__Data for review__
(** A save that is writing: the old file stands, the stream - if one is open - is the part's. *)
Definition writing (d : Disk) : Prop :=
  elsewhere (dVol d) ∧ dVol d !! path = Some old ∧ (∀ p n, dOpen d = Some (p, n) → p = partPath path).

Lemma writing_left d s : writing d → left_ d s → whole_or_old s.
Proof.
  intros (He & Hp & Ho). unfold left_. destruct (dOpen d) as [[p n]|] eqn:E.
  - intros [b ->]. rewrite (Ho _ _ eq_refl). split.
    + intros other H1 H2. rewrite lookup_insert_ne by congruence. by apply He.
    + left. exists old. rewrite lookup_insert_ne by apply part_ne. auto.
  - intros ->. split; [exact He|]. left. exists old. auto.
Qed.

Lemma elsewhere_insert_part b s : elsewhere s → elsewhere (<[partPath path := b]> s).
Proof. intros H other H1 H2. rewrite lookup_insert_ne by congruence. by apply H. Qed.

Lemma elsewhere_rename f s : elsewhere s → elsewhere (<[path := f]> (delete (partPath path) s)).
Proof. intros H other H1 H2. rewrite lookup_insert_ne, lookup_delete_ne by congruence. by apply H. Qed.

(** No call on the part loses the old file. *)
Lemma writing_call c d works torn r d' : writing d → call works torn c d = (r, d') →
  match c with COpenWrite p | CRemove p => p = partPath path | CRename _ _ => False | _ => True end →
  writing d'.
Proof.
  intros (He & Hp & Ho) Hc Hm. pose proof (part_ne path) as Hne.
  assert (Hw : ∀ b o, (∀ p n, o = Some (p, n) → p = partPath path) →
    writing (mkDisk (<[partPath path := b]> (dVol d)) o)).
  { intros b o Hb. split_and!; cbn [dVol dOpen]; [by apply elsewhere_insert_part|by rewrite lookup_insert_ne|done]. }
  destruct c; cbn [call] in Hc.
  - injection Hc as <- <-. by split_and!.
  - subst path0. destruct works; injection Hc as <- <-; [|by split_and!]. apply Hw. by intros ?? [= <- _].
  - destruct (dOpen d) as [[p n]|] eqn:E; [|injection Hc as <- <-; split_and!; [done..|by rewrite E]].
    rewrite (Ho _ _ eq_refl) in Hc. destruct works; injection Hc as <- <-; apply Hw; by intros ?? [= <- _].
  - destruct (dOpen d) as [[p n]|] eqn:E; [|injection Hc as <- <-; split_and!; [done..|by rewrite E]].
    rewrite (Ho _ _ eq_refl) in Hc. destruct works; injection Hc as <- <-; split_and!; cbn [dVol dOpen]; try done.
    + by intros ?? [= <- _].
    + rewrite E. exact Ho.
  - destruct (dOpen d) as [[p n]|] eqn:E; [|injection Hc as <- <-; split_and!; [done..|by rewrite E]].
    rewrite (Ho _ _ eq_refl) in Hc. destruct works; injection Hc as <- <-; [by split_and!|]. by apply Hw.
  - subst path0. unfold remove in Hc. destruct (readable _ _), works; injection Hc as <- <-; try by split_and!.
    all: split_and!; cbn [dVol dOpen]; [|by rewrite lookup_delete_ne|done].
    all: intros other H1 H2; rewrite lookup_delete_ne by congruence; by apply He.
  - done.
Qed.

--

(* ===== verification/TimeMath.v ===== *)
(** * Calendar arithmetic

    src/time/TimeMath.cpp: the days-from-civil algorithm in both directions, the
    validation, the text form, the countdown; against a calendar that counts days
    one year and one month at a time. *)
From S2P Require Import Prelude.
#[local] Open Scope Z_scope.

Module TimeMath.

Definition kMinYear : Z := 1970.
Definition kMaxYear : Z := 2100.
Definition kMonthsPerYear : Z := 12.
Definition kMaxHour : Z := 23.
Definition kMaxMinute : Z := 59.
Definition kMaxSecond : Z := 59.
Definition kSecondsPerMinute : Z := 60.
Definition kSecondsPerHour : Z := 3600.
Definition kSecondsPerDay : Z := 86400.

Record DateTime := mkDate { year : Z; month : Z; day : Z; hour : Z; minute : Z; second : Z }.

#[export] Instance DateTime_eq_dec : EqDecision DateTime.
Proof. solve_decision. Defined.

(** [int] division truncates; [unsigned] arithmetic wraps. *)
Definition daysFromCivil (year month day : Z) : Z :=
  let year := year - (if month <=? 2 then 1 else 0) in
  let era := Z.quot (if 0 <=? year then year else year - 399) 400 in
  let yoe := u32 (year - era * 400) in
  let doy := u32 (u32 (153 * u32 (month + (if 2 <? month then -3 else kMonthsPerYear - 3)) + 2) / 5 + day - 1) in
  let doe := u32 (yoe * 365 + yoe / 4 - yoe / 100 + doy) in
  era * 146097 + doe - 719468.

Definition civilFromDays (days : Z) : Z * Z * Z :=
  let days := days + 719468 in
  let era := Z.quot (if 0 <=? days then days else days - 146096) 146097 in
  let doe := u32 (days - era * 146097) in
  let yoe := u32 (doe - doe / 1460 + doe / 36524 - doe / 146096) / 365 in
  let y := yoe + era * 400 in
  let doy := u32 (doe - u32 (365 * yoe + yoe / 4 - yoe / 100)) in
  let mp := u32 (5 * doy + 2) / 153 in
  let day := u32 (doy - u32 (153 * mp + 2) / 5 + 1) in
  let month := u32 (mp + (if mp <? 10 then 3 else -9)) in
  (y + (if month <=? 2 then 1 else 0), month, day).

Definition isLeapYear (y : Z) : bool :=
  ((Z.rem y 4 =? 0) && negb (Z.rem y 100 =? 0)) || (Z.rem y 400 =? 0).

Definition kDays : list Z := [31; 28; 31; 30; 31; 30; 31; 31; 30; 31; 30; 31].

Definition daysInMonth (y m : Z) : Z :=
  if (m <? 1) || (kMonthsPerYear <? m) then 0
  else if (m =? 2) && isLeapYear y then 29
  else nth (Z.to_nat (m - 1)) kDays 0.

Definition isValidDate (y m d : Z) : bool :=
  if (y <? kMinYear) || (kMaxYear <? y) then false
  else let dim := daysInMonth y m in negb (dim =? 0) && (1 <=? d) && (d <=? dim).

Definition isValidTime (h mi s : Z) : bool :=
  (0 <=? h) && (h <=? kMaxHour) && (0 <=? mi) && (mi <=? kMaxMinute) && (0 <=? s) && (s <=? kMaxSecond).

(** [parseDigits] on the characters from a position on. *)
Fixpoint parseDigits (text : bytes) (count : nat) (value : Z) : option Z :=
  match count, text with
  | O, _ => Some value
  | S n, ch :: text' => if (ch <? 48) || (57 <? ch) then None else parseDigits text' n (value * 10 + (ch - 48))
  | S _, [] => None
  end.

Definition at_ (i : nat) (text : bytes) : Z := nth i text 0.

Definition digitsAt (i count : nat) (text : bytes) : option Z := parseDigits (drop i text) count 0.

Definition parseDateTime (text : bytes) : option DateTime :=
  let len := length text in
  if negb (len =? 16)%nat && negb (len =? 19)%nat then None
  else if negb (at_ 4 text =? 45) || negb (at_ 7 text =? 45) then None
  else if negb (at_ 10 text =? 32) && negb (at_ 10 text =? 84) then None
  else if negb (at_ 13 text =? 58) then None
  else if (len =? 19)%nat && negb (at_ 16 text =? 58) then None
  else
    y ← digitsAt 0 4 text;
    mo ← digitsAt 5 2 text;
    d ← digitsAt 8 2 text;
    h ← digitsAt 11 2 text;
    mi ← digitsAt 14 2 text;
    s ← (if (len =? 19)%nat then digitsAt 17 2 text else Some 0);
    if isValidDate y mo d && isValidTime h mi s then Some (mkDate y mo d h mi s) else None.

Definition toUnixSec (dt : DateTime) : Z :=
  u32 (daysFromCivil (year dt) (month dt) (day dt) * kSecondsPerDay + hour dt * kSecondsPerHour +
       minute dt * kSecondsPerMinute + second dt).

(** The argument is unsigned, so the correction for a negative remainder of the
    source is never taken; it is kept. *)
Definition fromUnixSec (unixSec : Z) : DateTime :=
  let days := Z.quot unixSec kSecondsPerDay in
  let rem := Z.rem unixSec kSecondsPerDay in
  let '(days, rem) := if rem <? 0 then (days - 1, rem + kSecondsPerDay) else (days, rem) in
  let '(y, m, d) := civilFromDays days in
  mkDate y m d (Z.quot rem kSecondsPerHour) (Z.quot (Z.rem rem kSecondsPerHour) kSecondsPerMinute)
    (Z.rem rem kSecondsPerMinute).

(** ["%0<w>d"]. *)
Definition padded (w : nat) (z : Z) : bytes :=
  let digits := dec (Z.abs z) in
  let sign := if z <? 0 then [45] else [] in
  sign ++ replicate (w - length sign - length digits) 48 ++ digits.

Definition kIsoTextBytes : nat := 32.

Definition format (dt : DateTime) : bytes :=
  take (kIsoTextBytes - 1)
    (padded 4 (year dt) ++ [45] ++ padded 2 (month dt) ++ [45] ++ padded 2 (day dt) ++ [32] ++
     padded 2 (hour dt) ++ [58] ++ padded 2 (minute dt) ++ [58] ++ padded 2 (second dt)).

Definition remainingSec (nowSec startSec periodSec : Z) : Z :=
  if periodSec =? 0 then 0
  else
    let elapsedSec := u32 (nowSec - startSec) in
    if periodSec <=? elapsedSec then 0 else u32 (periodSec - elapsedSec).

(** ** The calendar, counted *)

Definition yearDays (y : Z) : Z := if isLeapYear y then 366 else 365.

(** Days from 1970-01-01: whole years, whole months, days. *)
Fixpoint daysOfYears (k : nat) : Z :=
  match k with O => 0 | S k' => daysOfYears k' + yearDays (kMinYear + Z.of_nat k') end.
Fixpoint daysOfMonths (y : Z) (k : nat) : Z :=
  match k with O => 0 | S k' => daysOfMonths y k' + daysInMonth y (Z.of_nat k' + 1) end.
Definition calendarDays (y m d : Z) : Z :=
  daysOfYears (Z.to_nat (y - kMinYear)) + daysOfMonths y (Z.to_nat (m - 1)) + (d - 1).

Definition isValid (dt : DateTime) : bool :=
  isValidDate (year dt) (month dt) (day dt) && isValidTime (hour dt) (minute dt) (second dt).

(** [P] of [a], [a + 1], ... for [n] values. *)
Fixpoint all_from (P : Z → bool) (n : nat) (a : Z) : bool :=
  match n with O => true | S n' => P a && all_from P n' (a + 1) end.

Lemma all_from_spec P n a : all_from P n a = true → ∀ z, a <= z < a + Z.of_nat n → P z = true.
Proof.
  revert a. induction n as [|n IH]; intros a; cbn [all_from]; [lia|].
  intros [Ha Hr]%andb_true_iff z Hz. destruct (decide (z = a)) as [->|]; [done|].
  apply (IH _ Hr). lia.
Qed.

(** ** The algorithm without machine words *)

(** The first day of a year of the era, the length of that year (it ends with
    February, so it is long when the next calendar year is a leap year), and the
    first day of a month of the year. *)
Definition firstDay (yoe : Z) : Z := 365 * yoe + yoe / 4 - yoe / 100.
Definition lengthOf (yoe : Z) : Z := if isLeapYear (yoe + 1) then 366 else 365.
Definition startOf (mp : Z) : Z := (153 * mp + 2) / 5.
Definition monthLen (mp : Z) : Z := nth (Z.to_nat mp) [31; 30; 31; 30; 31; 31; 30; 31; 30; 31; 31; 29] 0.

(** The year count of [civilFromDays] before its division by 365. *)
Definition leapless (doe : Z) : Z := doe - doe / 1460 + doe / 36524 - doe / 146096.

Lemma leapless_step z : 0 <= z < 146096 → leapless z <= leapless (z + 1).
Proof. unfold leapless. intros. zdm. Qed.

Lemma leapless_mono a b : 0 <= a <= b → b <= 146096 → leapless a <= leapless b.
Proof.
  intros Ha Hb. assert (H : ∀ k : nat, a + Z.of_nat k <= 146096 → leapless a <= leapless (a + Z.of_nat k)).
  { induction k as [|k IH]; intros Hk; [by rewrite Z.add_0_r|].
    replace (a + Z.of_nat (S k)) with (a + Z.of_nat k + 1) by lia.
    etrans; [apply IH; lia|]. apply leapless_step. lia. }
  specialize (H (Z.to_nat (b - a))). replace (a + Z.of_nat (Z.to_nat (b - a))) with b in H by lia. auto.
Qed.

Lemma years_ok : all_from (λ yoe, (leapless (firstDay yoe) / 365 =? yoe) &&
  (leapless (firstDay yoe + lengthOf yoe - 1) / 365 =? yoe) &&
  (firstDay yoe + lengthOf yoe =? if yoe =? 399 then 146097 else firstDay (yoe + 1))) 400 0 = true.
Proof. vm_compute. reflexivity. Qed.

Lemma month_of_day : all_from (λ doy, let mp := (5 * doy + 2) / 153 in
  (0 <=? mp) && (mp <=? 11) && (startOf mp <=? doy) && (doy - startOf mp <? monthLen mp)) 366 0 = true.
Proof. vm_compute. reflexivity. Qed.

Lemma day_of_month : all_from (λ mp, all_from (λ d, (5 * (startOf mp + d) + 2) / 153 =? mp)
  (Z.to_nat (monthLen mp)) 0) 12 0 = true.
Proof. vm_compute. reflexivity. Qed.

__Task brief__
Filter these records, keeping every line where the word "kMaxHour" occurs.

__Solution for this task__
Definition kMaxHour : Z := 23.
  (0 <=? h) && (h <=? kMaxHour) && (0 <=? mi) && (mi <=? kMaxMinute) && (0 <=? s) && (s <=? kMaxSecond).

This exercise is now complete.